The Return of the Prodigal Son
Home is the place where if you have to go there, they have to take you in.We all know families that have suffered and endured the alienation of father from son, son from father. Freud's work brought the age old problem to modern consciousness, taking his lead from Sophocles who dealt with the problem long before. Moreover, if the father-son conflict is not eventually resolved it devolves onto the next generation. The Bible notes in several places, ' The fathers eat sour grapes, and the children's teeth are set on edge'. On first look, the painting depicts the Biblical resolutions of the problem, but if we look deeper there is more to the story. There are six figures in the painting. A vague female figure above and behind the father, another vague figure staring straight ahead, a servant with arms and legs akimbo seeming not to know where to look. The older brother is standing on a platform, elevated above the other male figures. He is standing straight up and seems to be thinking about the situation.

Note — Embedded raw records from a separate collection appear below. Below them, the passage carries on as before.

Lemma omap_flat_map {X Y Z'} (g : Y -> option Z') (f : X -> list Y) (xs : list X) :
  omap g (flat_map f xs) = flat_map (fun x => omap g (f x)) xs.
Proof.
  induction xs as [|x xs IH]; [reflexivity|].
  cbn [flat_map]. rewrite omap_app, IH. reflexivity.
Qed.

Lemma omap_concat_replicate {Y Z'} (g : Y -> option Z') (n : nat) (l : list Y) :
  omap g (concat (replicate n l)) = concat (replicate n (omap g l)).
Proof.
  induction n as [|n IH]; [reflexivity|].
  cbn [replicate concat]. rewrite omap_app, IH. reflexivity.
Qed.

Lemma wire_event_script port c beat ev :
  omap action_wire (event_script port c beat ev) = event_timeline port c beat ev.
Proof.
  unfold event_script, event_timeline.
  rewrite !omap_app, !wire_send_log.
  destruct (ev_cc ev); reflexivity.
Qed.

Lemma wire_track_script port beat track :
  omap action_wire (track_script port beat track) = track_timeline port beat track.
Proof.
  unfold track_script, track_timeline.
  rewrite omap_app, omap_concat_replicate, omap_flat_map.
  f_equal.
  - destruct (track_instrument track); reflexivity.
  - f_equal. f_equal. clear.
    induction (track_notes track) as [|ev evs IH]; [reflexivity|].
    cbn [flat_map]. rewrite wire_event_script, IH. reflexivity.
Qed.

Lemma on_port_event_script port c beat ev :
  on_port port (event_script port c beat ev).
Proof.
  unfold event_script. repeat apply on_port_app.
  - destruct (ev_cc ev); [apply on_port_send_log | constructor].
  - apply on_port_flat_map. intros n. apply on_port_send_log.
  - apply on_port_sleep.
  - apply on_port_flat_map. intros n. apply on_port_send_log.
Qed.

Lemma on_port_track_script port beat track :
  on_port (track_port track ?? port) (track_script port beat track).
Proof.
  unfold track_script. apply on_port_app.
  - destruct (track_instrument track); [apply on_port_send_log | constructor].
  - apply on_port_concat_replicate, on_port_flat_map.
    intros ev. apply on_port_event_script.
Qed.




(** The song served to its end under one interleaving of its tracks. *)
Example demo_song_served :
  let r := serve demo_host demo_schedule (midi_play_song demo_host demo_song)
             initial in
  r.1 = Text "Played song with 2 tracks at 120 BPM"
  /\ wire (trace r.2)
     = [Msg "out" [0xC1; 5]; Msg "b" [0x90; 40; 90];
        Msg "out" [0xB1; 7; 100]; Pause (ms_float 1000);
        Msg "b" [0x80; 40; 90];
        Msg "out" [0x91; 60; 64]; Msg "out" [0x91; 64; 64];
        Pause (ms_float 250);
        Msg "out" [0x81; 60; 64]; Msg "out" [0x81; 64; 64];
        Msg "out" [0xB1; 7; 100];
        Msg "out" [0x91; 60; 64]; Msg "out" [0x91; 64; 64];
        Pause (ms_float 250);
        Msg "out" [0x81; 60; 64]; Msg "out" [0x81; 64; 64]].
Proof. vm_compute. split; reflexivity. Qed.

(** When the port of the second track does not open, the call fails with
    that error and the first track still plays its whole timeline. *)
Example demo_song_one_port_fails :
  let r := serve host_without_b demo_schedule
             (midi_play_song host_without_b demo_song) initial in
  r.1 = Failure "Failed to open MIDI output port: b"
  /\ wire (trace r.2) = demo_timeline.
Proof. vm_compute. split; reflexivity. Qed.

(** ** Durations *)

(** C4. With [beatDuration = (60 / bpm) * 1000], a numeric duration [d]
    resolves to [d * beatDuration], "whole" to four beats, "half" to two,
    "quarter" to one, "eighth" to half a beat, "sixteenth" to a quarter
    of a beat, and every other name to one beat, without an error; at 120
    BPM "quarter" is 500 ms, "eighth" 250 ms and 2 beats 1000 ms, and at
    60 BPM "half" is 2000 ms. *)
Theorem getDuration_resolves :
  (forall bpm d,
     getDuration (beatDuration bpm) (beats d)
     = (d * ((60 / bpm) * 1000))%float)
  /\ (forall beat,
        getDuration beat (named "whole") = (beat * 4)%float
        /\ getDuration beat (named "half") = (beat * 2)%float
        /\ getDuration beat (named "quarter") = beat
        /\ getDuration beat (named "eighth") = (beat / 2)%float
        /\ getDuration beat (named "sixteenth") = (beat / 4)%float)
  /\ (forall beat s,
        s <> "whole" -> s <> "half" -> s <> "quarter" -> s <> "eighth" ->
        s <> "sixteenth" ->
        getDuration beat (named s) = beat)
  /\ getDuration (beatDuration 120) (named "quarter") = 500%float
  /\ getDuration (beatDuration 120) (named "eighth") = 250%float
  /\ getDuration (beatDuration 120) (named "eighth")
     = (0.5 * beatDuration 120)%float
  /\ getDuration (beatDuration 120) (named "sixteenth")
     = (0.25 * beatDuration 120)%float
  /\ getDuration (beatDuration 120) (beats 2) = 1000%float
  /\ getDuration (beatDuration 60) (named "half") = 2000%float.
Proof.
  split; [intros bpm d; reflexivity|].
  split; [intros beat; repeat split; reflexivity|].
  split.
  - intros beat s H1 H2 H3 H4 H5. unfold getDuration.
    apply String.eqb_neq in H1, H2, H3, H4, H5.
    rewrite H1, H2, H3, H4, H5. reflexivity.
  - repeat split; vm_compute; reflexivity.
Qed.

Lemma getDuration_resolves_witness :
  getDuration (beatDuration 90) (named "dotted") = beatDuration 90.
Proof.
  apply (proj1 (proj2 (proj2 getDuration_resolves)));
    intros H; discriminate H.
Defined.

(** ** Pitch bend *)

Lemma ToInt32_small x : - 2 ^ 31 <= x < 2 ^ 31 -> ToInt32 x = x.
Proof.
  intros H. unfold ToInt32. rewrite Z.mod_small by lia. lia.
Qed.

Lemma js_and_small a b :
  - 2 ^ 31 <= a < 2 ^ 31 -> - 2 ^ 31 <= b < 2 ^ 31 -> js_and a b = Z.land a b.
Proof. intros Ha Hb. unfold js_and. rewrite !ToInt32_small by assumption. reflexivity. Qed.

Lemma js_shr_small a b :
  - 2 ^ 31 <= a < 2 ^ 31 -> 0 <= b < 32 -> js_shr a b = Z.shiftr a b.
Proof.
  intros Ha Hb. unfold js_shr.
  rewrite ToInt32_small by assumption. rewrite Z.mod_small by assumption.
  reflexivity.
Qed.

Lemma bend_bytes value :
  -8192 <= value <= 8191 ->
  js_and (value + 8192) 0x7F = Z.land (value + 8192) 0x7F
  /\ js_and (js_shr (value + 8192) 7) 0x7F
     = Z.land (Z.shiftr (value + 8192) 7) 0x7F.
Proof.
  intros H. split.
  - apply js_and_small; lia.
  - rewrite js_shr_small by lia. apply js_and_small; [|lia].
    rewrite Z.shiftr_div_pow2 by lia.
    assert (0 <= (value + 8192) / 2 ^ 7 <= value + 8192).
    { split; [apply Z.div_pos; lia|].
      apply Z.div_le_upper_bound; [lia|]. nia. }
    lia.
Qed.

(** C5. For a value [v] in [-8192, 8191] and channel [c] (default 1), a
    pitch bend sent to a port that accepts sends puts exactly the message
    [[0xE0+(c-1), (v+8192) & 0x7F, ((v+8192) >> 7) & 0x7F]] on the wire;
    the data bytes are [0x00, 0x00] for -8192, [0x00, 0x40] for 0 and
    [0x7F, 0x7F] for 8191. *)
Theorem pitch_bend_message host w args port v :
  pb_port args = Some port -> port <> "" ->
  pb_value args = Some v ->
  -8192 <= v <= 8191 ->
  sendable host w port ->
  let c := pb_channel args ?? 1 in
  (exists w',
     exec host (midi_pitch_bend args) w
     = (Ok ("Pitch Bend: " +:+ show v +:+ ", channel " +:+ show c), w')
     /\ wire (trace w')
        = wire (trace w)
          ++ [Msg port [0xE0 + (c - 1);
                        Z.land (v + 8192) 0x7F;
                        Z.land (Z.shiftr (v + 8192) 7) 0x7F]])
  /\ pitchBend c (-8192) = [0xE0 + (c - 1); 0x00; 0x00]
  /\ pitchBend c 0 = [0xE0 + (c - 1); 0x00; 0x40]
  /\ pitchBend c 8191 = [0xE0 + (c - 1); 0x7F; 0x7F].
Proof.
  intros Hport Hne Hvalue Hrange Hs c. split; [|repeat split; reflexivity].
  destruct (bend_bytes v Hrange) as [Hlsb Hmsb].
  assert (Hbody : midi_pitch_bend args
                  = (Send port (pitchBend c v) ;;
                     Log OUT port (pitchBend c v) ;;
                     Return ("Pitch Bend: " +:+ show v +:+ ", channel "
                             +:+ show (c - 1 + 1)))%prog).
  { unfold midi_pitch_bend, pitchBend.
    rewrite Hport, Hvalue, (falsy_Some _ Hne).
    cbn [undefined orb str num default from_option id].
    rewrite Hlsb, Hmsb. reflexivity. }
  destruct (exec_on_port host (midi_pitch_bend args) port w) as (w' & H1 & H2);
    [|exact Hs|].
  - rewrite Hbody. apply (on_port_send_log port (pitchBend c v)).
  - exists w'. rewrite H1, H2, Hbody. cbn [ending]. rewrite Z.sub_add.
    split; reflexivity.
Qed.

Lemma pitch_bend_message_witness :
  exists w',
    exec demo_host
      (midi_pitch_bend {| pb_port := Some "out"; pb_value := Some 8191;
                          pb_channel := Some 16 |}) initial
    = (Ok "Pitch Bend: 8191, channel 16", w')
    /\ wire (trace w') = [Msg "out" [0xEF; 0x7F; 0x7F]].
Proof.
  apply (pitch_bend_message demo_host initial
           {| pb_port := Some "out"; pb_value := Some 8191;
              pb_channel := Some 16 |} "out" 8191).
  - reflexivity.
  - intros H; discriminate H.
  - reflexivity.
  - lia.
  - apply demo_host_sendable.
Defined.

The father, seemingly cockeyed, is either seated or bending down to embrace the prodigal. Finally, the wretched hairless prodigal is on his knees and clasping the father's knees (the universal gesture when begging for mercy) seems to have his eyes closed. Notice the prodigal's sheathed knife.
The hands of the father immediately draw our attention: the left hand is strong and masculine, while the right hand is soft and feminine. Next, we notice that the brother has the rational right hand (think left brain dominant) holding back the emotional left hand. The seated servant's hands, as stated above, are akimbo.

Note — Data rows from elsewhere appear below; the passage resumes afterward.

(** * Heronix-Scheduler: greedy LPT assignment with local search

    A shallow embedding of [TaskScheduler] from [schedulingtask.py]:
    the constructor, [lpt_schedule], [local_search_optimization] and
    [calculate_statistics], followed by the properties of the
    specification that concern them.

    Conventions of the embedding.
    - Python integers are [Z]; list positions, task identifiers and
      machine identifiers are [nat].
    - The object [self] is a record that every method receives and
      returns; a method call ends in [Return st v] or in [Raise st e],
      both carrying the object as the call leaves it, since a Python
      exception does not undo earlier field updates.
    - [time.time()] is an input of [lpt_schedule] (the two readings it
      takes), as a rational number of seconds.
    - A Python [float] is a binary64 number ([spec_float] with 53 bits
      of mantissa): true division, multiplication and the [statistics]
      module round as CPython does, and a conversion or a quotient of
      integers that leaves the range of the floats raises
      [OverflowError]. *)

From Stdlib Require Import List ZArith Lia Bool Arith Permutation Sorted.
From Stdlib Require Import QArith Lqa SpecFloat.
Import ListNotations.

Set Implicit Arguments.
Local Open Scope Z_scope.

(** ** Python built-ins used by the scheduler *)

Inductive exn : Type :=
| ValueError          (* max() or min() of an empty sequence, list.index miss *)
| IndexError          (* list index out of range, heappop from an empty heap *)
| ZeroDivisionError
| OverflowError       (* an integer or a quotient too large for a float *)
| StatisticsError.

(** [sum(l)] *)
Definition py_sum (l : list Z) : Z := fold_right Z.add 0 l.

(** [max(l)] on a list of integers; [None] stands for [ValueError]. *)
Definition py_max (l : list Z) : option Z :=
  match l with
  | [] => None
  | x :: t => Some (fold_left Z.max t x)
  end.

(** [min(l)]; [None] stands for [ValueError]. *)
Definition py_min (l : list Z) : option Z :=
  match l with
  | [] => None
  | x :: t => Some (fold_left Z.min t x)
  end.

(** [l.index(v)]: the first position holding [v]. *)
Fixpoint py_index (v : Z) (l : list Z) : option nat :=
  match l with
  | [] => None
  | x :: t => if x =? v then Some O else option_map S (py_index v t)
  end.

(** [l[k] = x] for a position already known to be in range; out of range
    the list is left as it is (callers test the range first and raise). *)
Fixpoint update {A : Type} (l : list A) (k : nat) (x : A) : list A :=
  match l, k with
  | [], _ => []
  | _ :: t, O => x :: t
  | y :: t, S k' => y :: update t k' x
  end.

(** [l.pop(k)] as far as the list is concerned. *)
Fixpoint remove_nth {A : Type} (l : list A) (k : nat) : list A :=
  match l, k with
  | [], _ => []
  | _ :: t, O => t
  | y :: t, S k' => y :: remove_nth t k'
  end.

(** [range(n)]: empty when [n <= 0]. *)
Definition py_range (n : Z) : list nat := seq 0 (Z.to_nat n).

(** A task as the schedule stores it: [(task_id, task_duration)]. *)
Definition task : Type := (nat * Z)%type.

Definition duration (t : task) : Z := snd t.

(** [enumerate(l)] *)
Fixpoint enumerate_from (k : nat) (l : list Z) : list task :=
  match l with
  | [] => []
  | d :: t => (k, d) :: enumerate_from (S k) t
  end.

Definition enumerate (l : list Z) : list task := enumerate_from 0 l.

(** [sorted(ts, key=lambda x: x[1], reverse=True)].  Python's sort is
    stable and stays so under [reverse=True]: items with equal keys keep
    their input order.  A stable sort has one possible result, computed
    here by insertion from the right. *)
Fixpoint insert_desc (x : task) (l : list task) : list task :=
  match l with
  | [] => [x]
  | y :: t => if duration y <=? duration x then x :: y :: t
              else y :: insert_desc x t
  end.

Fixpoint sorted_desc (l : list task) : list task :=
  match l with
  | [] => []
  | x :: t => insert_desc x (sorted_desc t)
  end.

(** *** [heapq] on [(load, machine_id)] tuples

    The heap is used through [heapify], [heappop] and [heappush] only,
    and [heappop] returns the smallest item in tuple order whatever the
    internal layout; the heap is kept here as the list of its items. *)
Definition entry : Type := (Z * nat)%type.

(** Tuple comparison [a <= b]. *)
Definition entry_leb (a b : entry) : bool :=
  (fst a <? fst b) || ((fst a =? fst b) && (snd a <=? snd b)%nat).

Definition entry_eqb (a b : entry) : bool :=
  (fst a =? fst b) && (snd a =? snd b)%nat.

Fixpoint heap_min (x : entry) (h : list entry) : entry :=
  match h with
  | [] => x
  | y :: t => heap_min (if entry_leb x y then x else y) t
  end.

Fixpoint heap_remove (x : entry) (h : list entry) : list entry :=
  match h with
  | [] => []
  | y :: t => if entry_eqb x y then t else y :: heap_remove x t
  end.

Definition heapify (h : list entry) : list entry := h.

(** [None] stands for [IndexError] (pop from an empty heap). *)
Definition heappop (h : list entry) : option (entry * list entry) :=
  match h with
  | [] => None
  | x :: t => let m := heap_min x t in Some (m, heap_remove m h)
  end.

Many men play all three roles in their lifetime. The young man who squanders family money and comes to ruin, or near to ruin. The middle aged man who does his duty and insists on justice, at least in family affairs. The father who has grown soft and forgiving with with age. Rembrandt places the father and son to the left side of the painting, the older son on the right, and leaves a lot of distance in the center, into which he inserts vague figures.
The key figure is the older brother. Who has already complained about the lack of justice in the father's decision. Perhaps, he is wondering when junior's hair grows out and his pocket is once again full of dad's money, will he go off on another toot? Will he eventually unsheave that knife?
Here is a major consideration: If the older brother obsesses over the lack of family justice, will jealousy fester in his heart? If so, will the older brother pass that resentment on to his on son? Will the deadly cycle continue on from generation to generation. From Biblical times, to Rembrandt's time, to our time.
Young men will sow wild oats, old men will forgive, but the story hangs on the action of the brother. To break the cycle, the older brother has no choice but to accept the decision of the father, otherwise he will be understood as unloving. He must reluctantly welcome the prodigal and hope for the best. But we must acknowledge that the prodigal's knife is a worry; is there more mischief ahead?